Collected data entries
(** ** Witnesses *)

(** The machine after asking for the given phases in turn. *)
Definition walk (ps : list ReconcilePhase.t) : PhaseMachine.t :=
  fold_left (λ m p, fst (transition_to (mkClock 0 0 0) p ""%string m)) ps (PhaseMachine.new 0).

Lemma walk_reachable ps : reachable (walk ps).
Proof.
  exists 0%Z. unfold walk. generalize (PhaseMachine.new 0).
  induction ps as [|p ps IH]; intros m; simpl; [apply rtc_refl|].
  eapply rtc_l; [apply step_transition|apply IH].
Qed.

Definition full_pass : list ReconcilePhase.t :=
  [Validating; Provisioning; Deploying; Scaling; Observing; Remediating; Observing;
   Publishing; Succeeded].

Lemma history_is_legal_trail_witness :
  length (history (walk full_pass)) = 9 ∧
  trail Initializing (history (walk full_pass)) Succeeded.
Proof.
  split; [reflexivity|].
  apply (history_is_legal_trail (walk full_pass)). apply walk_reachable.
Defined.

Lemma pipeline_order_witness :
  ∃ r, visited (walk full_pass)
       = [Validating; Provisioning; Deploying] ++ r ++ [Publishing; Succeeded] ∧ Observing ∈ r.
Proof.
  destruct (pipeline_order (walk full_pass)) as [_ H]; [apply walk_reachable|].
  apply H; [reflexivity|]. vm_compute. do 2 apply list_elem_of_further. apply list_elem_of_here.
Defined.

Definition live_pass : Pass := mkPass true true false true (Ok tt) (Ok tt) 5 (Ok tt).

Lemma live_pass_never_succeeds_witness :
  current (machine (fst (reconcile_phases (λ _, mkClock 0 0 0) live_pass))) = Provisioning.
Proof.
  destruct (live_pass_never_succeeds (λ _, mkClock 0 0 0) live_pass) as [_ H];
    [reflexivity..|]. exact (H tt eq_refl).
Defined.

Task description
Could you retype exactly the lines above, starting at the line that contains "Definition full_pass : list" and ending at the line that contains "length (history (walk full_pass)) = 9 ∧", and nothing more?

Answer to this task
Definition full_pass : list ReconcilePhase.t :=
  [Validating; Provisioning; Deploying; Scaling; Observing; Remediating; Observing;
   Publishing; Succeeded].

Lemma history_is_legal_trail_witness :
  length (history (walk full_pass)) = 9 ∧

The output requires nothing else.